Only the one between Nice and Digne is still in operation. Therefore, today most people when they use the term, unaware of the history, refer to the Nice-Digne Line only.

Pignes is the southern French dialect word for pine cones.

The St. Raphaël - Toulon and Cogolin - St. Tropez lines were also sometimes called Le Macaron.

==History==
The Nice to Meyrargues line was developed under the Freycinet Plan, a public works program initiated by the French Prime Minister Charles de Freycinet. The line was opened in stages between 1888 and 1892. With a length of 210 km it was the first narrow-gauge route in France to exceed 100 km. Viaducts for the line were built to cross the rivers Siagne, Loup and Var. During the line's early years the locomotive fleet included 0-6-0 and 2-4-0 tender engines. In 1913 services ran at an average speed of 19 km/h. The line was connected to Nice at the city's neo-classical terminus station, the Gare du Sud. Destruction of viaducts during WWII closed the section of the line between Nice and Tanneron and the rest was shut in 1950 as it was uneconomic.

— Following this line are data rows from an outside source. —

(* ===== verification/DbImplFacts.v ===== *)
(** * LevelDB's database, proved

    The list of snapshots; what a compaction may drop; the tables that a
    compaction and a flush write. *)
From S2P Require Import Prelude LdbBase Coding Crc32c LogWriter Comparator DbFormat VersionEdit Arena SkipList MemTable Iterator Block Merger TwoLevel TwoLevelFacts Format Filter FilterFacts TableBuilder TableBuild DbIterFacts TableRoundtrip Version VersionFacts Filename VersionSet VersionSetFacts Compaction LevelIter TableCache DbImpl.

(** ** What a compaction may drop *)
Section survivors.
Context (uc : Comparator) (valid : bytes -> Prop) `{!ComparatorOk uc valid}.
Variables (smallest : SequenceNumber) (base : bytes -> bool).
Implicit Types (xs ys zs : list ientry) (x y z : ientry).

(** [prev] is the entry before [x]. *)
Definition hidden (prev : option ientry) x : bool :=
  match prev with Some y => bool_decide (ie_user y = ie_user x) && (ie_seq y <=? smallest) | None => false end.
Definition obsolete x : bool := bool_decide (ie_type x = kTypeDeletion) && (ie_seq x <=? smallest) && base (ie_user x).

Fixpoint survivors (prev : option ientry) xs : list ientry :=
  match xs with
  | [] => []
  | x :: xs => if hidden prev x || obsolete x then survivors (Some x) xs else x :: survivors (Some x) xs
  end.

Definition prev_at (prev : option ientry) xs (i : nat) : option ientry := match i with O => prev | S j => xs !! j end.

Lemma survivors_elem prev xs x : x ∈ survivors prev xs <-> exists i, xs !! i = Some x /\ hidden (prev_at prev xs i) x = false /\ obsolete x = false.
Proof.
  revert prev. induction xs as [|y xs IH]; intros prev; [split; [by intros ?%not_elem_of_nil|by intros (? & ? & _)]|]. cbn [survivors].
  assert (x ∈ survivors (Some y) xs <-> exists i, (y :: xs) !! S i = Some x /\ hidden (prev_at prev (y :: xs) (S i)) x = false /\ obsolete x = false) as Hrest.
  { rewrite IH. split; intros (i & Hi & Hh & Ho); exists i; (split; [done|]); (split; [|done]); by destruct i. }
  destruct (hidden prev y || obsolete y) eqn:E.
  - rewrite Hrest. split; [intros (i & ?); by exists (S i)|]. intros ([|i] & Hi & Hh & Ho); [|by exists i]. injection Hi as ->. cbn in Hh. by rewrite Hh, Ho in E.
  - apply orb_false_elim in E as [Eh Eo]. rewrite elem_of_cons, Hrest. split.
    + intros [->|(i & ?)]; [by exists O|by exists (S i)].
    + intros ([|i] & Hi & Hh & Ho); [left; by injection Hi|right; by exists i].
Qed.
Lemma yields_for_gen {A} (g : gen A) (body : A -> M unit)
    (out : A -> string) path fs old :
  (forall x fs0 old0, fs0 !! path = Some old0 ->
     yields (body x) fs0 (Ok tt) (<[path := old0 +:+ out x]> fs0)) ->
  fs !! path = Some old ->
  yields (for_gen g body) fs
    (match snd g with Some e => Raise e | None => Ok tt end)
    (<[path := old +:+ written out (fst g)]> fs).
Proof.
  intros Hb Hf. unfold for_gen.
  eapply yields_bind_Ok; [eapply yields_for_each_append; eassumption|].
  destruct (snd g); intros w Hw; cbn; auto.
Qed.

Lemma yields_list_of_gen {A} (g : gen A) fs :
  yields (list_of_gen g) fs
    (match snd g with Some e => Raise e | None => Ok (fst g) end) fs.
Proof. unfold list_of_gen. destruct (snd g); intros w Hw; cbn; auto. Qed.

Lemma yields_map_M_lift {A B} (f : A -> exn + B) (l : list A) (out : list B) fs :
  Forall2 (fun x y => f x = inr y) l out ->
  yields (map_M (fun x => lift (f x)) l) fs (Ok out) fs.
Proof.
  induction 1 as [|x y l out Hx _ IH]; cbn [map_M]; [apply (yields_ret [])|].
  eapply yields_bind_Ok; [apply yields_lift_inr; eassumption|].
  eapply yields_bind_Ok; [apply IH|]. apply (yields_ret (y :: out)).
Qed.

(** ** [sorted] *)

Lemma insert_by_key_perm {A} (key : A -> Z) x l : insert_by_key key x l ≡ₚ x :: l.
Proof.
  induction l as [|y l IH]; cbn; [reflexivity|].
  destruct (key y <? key x); [|reflexivity].
  rewrite IH. apply Permutation_swap.
Qed.
(** C4.  Whenever the Bojowald formula returns, [Vi] is zero for an
    energy at or below 45 and [0.132*(E-45)] above, and [Vsi] is
    [7.8 + 1.04*at^0.333 - 0.712*Vi]; it returns on every positive mass
    number; [create_parameters(30.0, 6, 12, "bojowald")] has [Vi] zero and
    [Vsi] as in the scenario. *)
Theorem bojowald_imaginary_depths :
  (∀ (E : R) (zt at_ : Z) (d d' : gmap string R),
     bojowald_potential E zt at_ d = (d', Ok tt) →
     (E <= 45 → d' !! "Vi" = Some 0.0)
     ∧ (45 < E → d' !! "Vi" = Some (0.132 * (E - 45)))
     ∧ ∃ Vi, d' !! "Vi" = Some Vi
             ∧ d' !! "Vsi"
               = Some (7.8 + 1.04 * Rpower (IZR at_) 0.333 - 0.712 * Vi))
  ∧ (∀ (E : R) (zt at_ : Z) (d : gmap string R),
       (0 < at_)%Z → (bojowald_potential E zt at_ d).2 = Ok tt)
  ∧ (∃ ps : gmap string R,
       create_parameters 30.0 6 12 "bojowald" = Ok ps
       ∧ ps !! "Vi" = Some 0.0
       ∧ ps !! "Vsi" = Some (7.8 + 1.04 * Rpower 12 0.333 - 0.712 * 0.0)).
Proof.
  split_and!.
  - intros E zt at_ d d' Hrun.
    assert (0 < at_)%Z as Hat
      by exact (registered_positive "bojowald" _ E zt at_ d d' eq_refl Hrun).
    rewrite bojowald_exact in Hrun by done. injection Hrun as <-.
    unfold bojowald_items. split_and!.
    + intros HE. lookup_store. by rewrite py_gt_false by lra.
    + intros HE. lookup_store. rewrite py_gt_true by lra. f_equal. lra.
    + eexists. split; lookup_store; reflexivity.
  - intros E zt at_ d Hat. by rewrite bojowald_exact.
  - eexists. split.
    { apply (create_parameters_run "bojowald" bojowald_potential);
        [reflexivity | by apply bojowald_exact]. }
    unfold bojowald_items. rewrite py_gt_false by lra.
    split; lookup_store; reflexivity.
Qed.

Work to build these lines started in 1887 and the lines were opened in sections
- Nice — Meyrargues (210 km)
  - Draguignan - Meyrargues (22 March 1889)
  - Grasse - Draguignan (25 October 1890)
  - Colomars - Grasse (7 June 1892)
  - Nice — Colomars (2 June 1892)
- Nice — Digne (150 km)
  - Nice — Colomars (2 June 1892)
  - Colomars - Puget-Théniers (8 August 1892)
  - Puget-Théniers - St. André-les-Alpes (3 July 1911) (from 1892 to 1911 passengers were transferred by stagecoach, a trip that took 6.5 hours)
  - St.André-les-Alpes — Digne-les-Bains (15 May 1892)
- St.Raphaël — Toulon (103 km)
  - St.Raphaël — La Foux (19 September 1889)
  - La Foux - Hyères (4 August 1890)
  - Hyères — Toulon (21 August 1905)
- Cogolin — St.Tropez (9 km)
  - Cogolin — St.Tropez (1 July 1894)

The Nice-Digne line is today operated daily by Chemins de Fer de Provence with railcars, four trains per day.

==Rolling stock==
===Former rolling stock===
Railcars by Brissonneau & Lotz and Renault were used.

===Current rolling stock===
The current rolling stock in use is:-

- X301 - X306 Railcars build by CFD. X301 - X304 entered into service in 1972, and X305 -X306 entered into service in 1977.
- X351 Railcar built by Soulé, with trailer XR351. Entered into service in 1984.
- XR1736 Railcar, renovated at the workshops at Lingostière in 2006.

New rolling stock is due to be introduced in 2008 which will have better facilities for disabled passengers.

===Steam train===

A group of voluntary rail enthusiasts in an association called Groupe d'Etude pour les Chemins de fer de Provence (GECP) operate a steam train (sometimes also called Train des Pignes) between Puget-Théniers and Annot on the Nice — Digne line every weekend from May to October, occasionally with an extended overnight trip to Digne-les-Bains.